Return Value Description
Return BOOLEAN type. Return True if STR can be successfully converted, False otherwise. If either input parameter is NULL, NULL is returned.
The sample
Example 1: Determine whether a character test or test can be converted from the UTF-8 character set to the GBK character set. The following command is used as an example.
Select is_encoding(‘ test ‘, ‘UTF-8 ‘,’ GBK ‘);
— Returns true.
Select is_encoding(‘ test ‘, ‘UTF-8 ‘,’ GBK ‘);
— Returns true.
Help.aliyun.com/document\_d…
1.5 the appendix
The Convert function
Purpose
CONVERT converts a character string from one character set to another. The datatype of the returned value is VARCHAR2.
-
The
char
argument is the value to be converted. It can be any of the datatypes CHAR, VARCHAR2, NCHAR, NVARCHAR2, CLOB, or NCLOB.
-
The
dest_char_set
argument is the name of the character set to which
char
is converted.
-
The
source_char_set
argument is the name of the character set in which
char
is stored in the database. The default value is the database character set.
Both the destination and source character set arguments can be either literals or columns containing the name of the character set.
For complete correspondence in character conversion, it is essential that the destination character set contains a representation of all the characters defined in the source character set. Where a character does not exist in the destination character set, a replacement character appears. Replacement characters can be defined as part of a character set definition.
Examples
The following example illustrates character set conversion by converting a Latin-1 string to ASCII. The result is the same as importing the same string from a WE8ISO8859P1 database to a US7ASCII database.

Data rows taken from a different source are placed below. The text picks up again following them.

(** * The LLaVA captioner: prompts, batching and alignment emission

    A shallow embedding of [app.py] (class [LlavaCaptioner]) and of the
    argument parser of its [__main__] block.  Python strings are [string]
    (characters are code points below 256), Python integers are [Z], the
    [promptMap] dictionary is a [gmap string string], and the code's side
    effects (annotations added to the new view, calls of the model) are
    threaded through a small state-and-exception monad. *)

From stdpp Require Import base gmap strings list option pretty.
From Stdlib Require Import ZArith Ascii Lia.

Open Scope Z_scope.

(** ** Python strings *)

Module PyStr.

(** The line feed, written [\n] in the source. *)
Definition LF : ascii := ascii_of_nat 10.

Definition is_empty (s : string) : bool :=
  match s with EmptyString => true | String _ _ => false end.

(** The first [n] characters of [s] (all of [s] when it is shorter). *)
Fixpoint take_chars (n : nat) (s : string) : string :=
  match n, s with
  | S k, String c r => String c (take_chars k r)
  | _, _ => EmptyString
  end.

(** [s[:n]]: a negative bound counts from the end of the string. *)
Definition slice_to (n : Z) (s : string) : string :=
  if 0 <=? n then take_chars (Z.to_nat n) s
  else take_chars (String.length s - Z.to_nat (- n)) s.

(** [s.startswith(old)]. *)
Fixpoint starts_with (old s : string) : bool :=
  match old, s with
  | EmptyString, _ => true
  | String _ _, EmptyString => false
  | String a old', String b s' => if ascii_dec a b then starts_with old' s' else false
  end.
(** The [catch] block on a caught object with a [response], in full. *)
Lemma on_error_sendgrid (error : thrown) (response : value) :
  error_response error = Some response ->
  on_error error =
  (Ok (Response.failure (sendgrid_error_text response)),
   ConsoleError "TOOL_CALL_ERROR:" ::
   (if errors_start_with_null (response_body response)
    then [ConsoleError "Error parsing SendGrid error response:"] else [])).
Proof.
  intros Herr.
  assert (Hnz : forall errors, error <> ZodError errors)
    by (intros errors ->; discriminate).
  assert (Hmsg : sendgrid_error_message error =
    (Ok (sendgrid_error_text response),
     if errors_start_with_null (response_body response)
     then [ConsoleError "Error parsing SendGrid error response:"] else [])).
  { unfold sendgrid_error_message.
    rewrite (error_response_get _ _ Herr), bind_lift_Ok.
    rewrite (get_opt_input_field "status"), bind_lift_Ok by discriminate.
    rewrite (get_opt_input_field "body"), bind_lift_Ok by discriminate.
    fold (response_status response). fold (response_body response).
    unfold try_catch, lift, bind, emit, ret, sendgrid_error_text. cbv zeta.
    match goal with |- context [append_first_message ?m ?b] =>
      pose proof (append_first_message_spec m b) as Hspec;
      rewrite (append_first_message_throws m b);
      destruct (append_first_message m b) as [s|e]
    end.
    - rewrite <- Hspec. reflexivity.
    - rewrite Hspec. reflexivity. }
  unfold on_error. rewrite is_sendgrid_spec, Herr, Hmsg, bind_lift_Ok, bind_emit.
  destruct error; [by destruct (Hnz errors)| |];
    unfold bind, ret; simpl; rewrite ?app_nil_r; reflexivity.
Qed.

(** Every run of the [catch] block: an error response, one or two log
    lines, nothing else. *)
Lemma on_error_trace (error : thrown) :
  exists msg labels,
    on_error error =
      (Ok (Response.failure msg), map ConsoleError ("TOOL_CALL_ERROR:" :: labels)) /\
    length labels <= 1.
Proof.
  destruct (error_response error) as [response|] eqn:Herr.
  - rewrite (on_error_sendgrid error response Herr).
    destruct (errors_start_with_null _);
      [exists (sendgrid_error_text response), ["Error parsing SendGrid error response:"]
      |exists (sendgrid_error_text response), []]; split; (reflexivity || simpl; lia).
  - destruct error as [errors|message own|v].
    + rewrite on_error_zod. eexists _, []. split; [reflexivity|simpl; lia].
    + rewrite on_error_other by (done || intros ? [=]).
      eexists _, []. split; [reflexivity|simpl; lia].
    + rewrite on_error_other by (done || intros ? [=]).
      eexists _, []. split; [reflexivity|simpl; lia].
Qed.

Lemma sanitize_request_unfold (d : EmailRequest) :
  sanitize_request lib d =
  match html d with
  | Some h =>
      if present (Some h) then
        (match DOMPurify_sanitize lib h with
         | Ok c => Ok (mkEmailRequest (to d) (subject d) (text d) (Some c))
         | Err e => Err e
         end, [Sanitize h])
      else (Ok (mkEmailRequest (to d) (subject d) (text d) None), [])
  | None => (Ok (mkEmailRequest (to d) (subject d) (text d) None), [])
  end.
Proof.
  unfold sanitize_request, sanitizeHtml, bind, emit, lift, ret.
  destruct (html d) as [h|]; [|reflexivity].
  destruct (present (Some h)); [|reflexivity].
  destruct (DOMPurify_sanitize lib h); reflexivity.
Qed.

(** What the sanitizing step returns, and what it did to get there. *)
Lemma sanitize_request_Ok (d sd : EmailRequest) (pre : list event) :
  sanitize_request lib d = (Ok sd, pre) ->
  to sd = to d /\ subject sd = subject d /\ text sd = text d /\
  ((pre = [] /\ html sd = None /\ present (html d) = false) \/
   (exists h c, html d = Some h /\ present (Some h) = true /\
                DOMPurify_sanitize lib h = Ok c /\
                pre = [Sanitize h] /\ html sd = Some c)).
Proof.
  rewrite sanitize_request_unfold.
  destruct (html d) as [h|] eqn:Hhtml.
  - destruct (present (Some h)) eqn:Hpresent.
    + destruct (DOMPurify_sanitize lib h) as [c|e] eqn:Hclean; [|discriminate].
      intros [= <- <-]. repeat split. right. exists h, c. auto.
    + intros [= <- <-]. repeat split. left. auto.
  - intros [= <- <-]. repeat split. left. auto.
Qed.

(** The four ways a call can go: rejected by the validator; stopped by a
    throw of the sanitizer; stopped by a throw on the way through
    [sendEmail]; or sent. *)
Lemma handleSendEmail_paths (this : SendGridMCPServer) (request : CallToolRequest) :
  (exists issues,
     EmailSchema_parse (arguments request) = Err issues /\
     handleSendEmail lib this request =
       (Ok (Response.failure ("Validation error: " +:+ join ", " (map issue_line issues))),
        [ConsoleError "TOOL_CALL_ERROR:"])) \/
  (EmailSchema_parse (arguments request) = Ok (request_of (arguments request)) /\
   ((exists h e msg labels,
       html (request_of (arguments request)) = Some h /\
       present (Some h) = true /\
       DOMPurify_sanitize lib h = Err e /\
       on_error e =
         (Ok (Response.failure msg), map ConsoleError ("TOOL_CALL_ERROR:" :: labels)) /\
       length labels <= 1 /\
       handleSendEmail lib this request =
         (Ok (Response.failure msg),
          Sanitize h :: map ConsoleError ("TOOL_CALL_ERROR:" :: labels))) \/
    (exists sd pre,
       sanitize_request lib (request_of (arguments request)) = (Ok sd, pre) /\
       ((exists e msg labels,
           (sendEmail lib this sd).1 = Err e /\
           on_error e =
             (Ok (Response.failure msg), map ConsoleError ("TOOL_CALL_ERROR:" :: labels)) /\
           length labels <= 1 /\
           handleSendEmail lib this request =
             (Ok (Response.failure msg),
              pre ++ Send (make_msg this sd) ::
              map ConsoleError ("TOOL_CALL_ERROR:" :: labels))) \/
        (exists receipt,
           (sendEmail lib this sd).1 = Ok receipt /\
           handleSendEmail lib this request =
             (Ok (Response.success
                    ("Email sent successfully! Status: " +:+
                     pretty (receipt_statusCode receipt) +:+
                     ", Message ID: " +:+ ToString (messageId receipt))),
              pre ++ [Send (make_msg this sd)])))))).
Proof.
  unfold handleSendEmail. rewrite attempt_unfold. unfold parse_arguments.
  destruct (EmailSchema_parse (arguments request)) as [d|issues] eqn:Hparse.
  2:{ left. exists issues. split; [reflexivity|]. unfold try_catch.
      rewrite on_error_zod. reflexivity. }
  right. destruct (EmailSchema_parse_Ok_inv _ _ Hparse) as (_ & -> & _).
  split; [reflexivity|].
  destruct (sanitize_request lib (request_of (arguments request))) as [[sd|e] pre] eqn:Hclean.
  - right. exists sd, pre. split; [reflexivity|].
    pose proof (sendEmail_unfold lib this sd) as Hsend.
    destruct (sendEmail lib this sd) as [[receipt|e] t']; injection Hsend as Hr ->.
    + right. exists receipt. split; reflexivity.
    + left. destruct (on_error_trace e) as (msg & labels & Herr & Hlen).
      exists e, msg, labels. split; [reflexivity|]. split; [exact Herr|]. split; [exact Hlen|].
      unfold try_catch. rewrite Herr. rewrite <- app_assoc. reflexivity.
  - left. rewrite sanitize_request_unfold in Hclean.
    destruct (html (request_of (arguments request))) as [h|]; [|discriminate].
    destruct (present (Some h)) eqn:Hpresent; [|discriminate].
    destruct (DOMPurify_sanitize lib h) as [c|e'] eqn:Hthrow; [discriminate|].
    injection Hclean as <- <-.
    destruct (on_error_trace e') as (msg & labels & Herr & Hlen).
    exists h, e', msg, labels. repeat (split; [done|]).
    unfold try_catch. rewrite Herr. reflexivity.
Qed.

End Dispatcher.

(** ** What a call sends *)

Lemma sent_logs (labels : list string) : sent (map ConsoleError labels) = [].
Proof. induction labels; [reflexivity|exact IHlabels]. Qed.

Lemma sanitized_logs (labels : list string) : sanitized (map ConsoleError labels) = [].
Proof. induction labels; [reflexivity|exact IHlabels]. Qed.

Lemma logged_logs (labels : list string) : logged (map ConsoleError labels) = labels.
Proof. induction labels as [|l labels IH]; [reflexivity|]. simpl. by rewrite IH. Qed.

SELECT CONVERT(‘ A E I O ø A B C D E ‘, ‘US7ASCII’, ‘WE8ISO8859P1’)
FROM DUAL;
CONVERT (‘ AEIO Ø ABCDE ‘
———————
A E I ? ? A B C D E ?
‘US7ASCII’ is the current Oracle database character set, and ‘WE8ISO8859P1’ is the converted character set.
Common character sets include:
· US7ASCII: US 7-bit ASCII character set
· WE8DEC: West European 8-bit character set
· F7DEC: Digital French 7-bit character set
· WE8EBCDIC500: IBM West European EBCDIC Code Page 500
· WE8ISO8859P1: ISO 8859-1 West European 8-bit character set
· UTF8: Unicode 4.0 UTF-8 Universal character set, CESU-8 compliant
· AL32UTF8: Unicode 4.0 UTF-8 Universal character set
The original link
This article is the original content of Aliyun and shall not be reproduced without permission.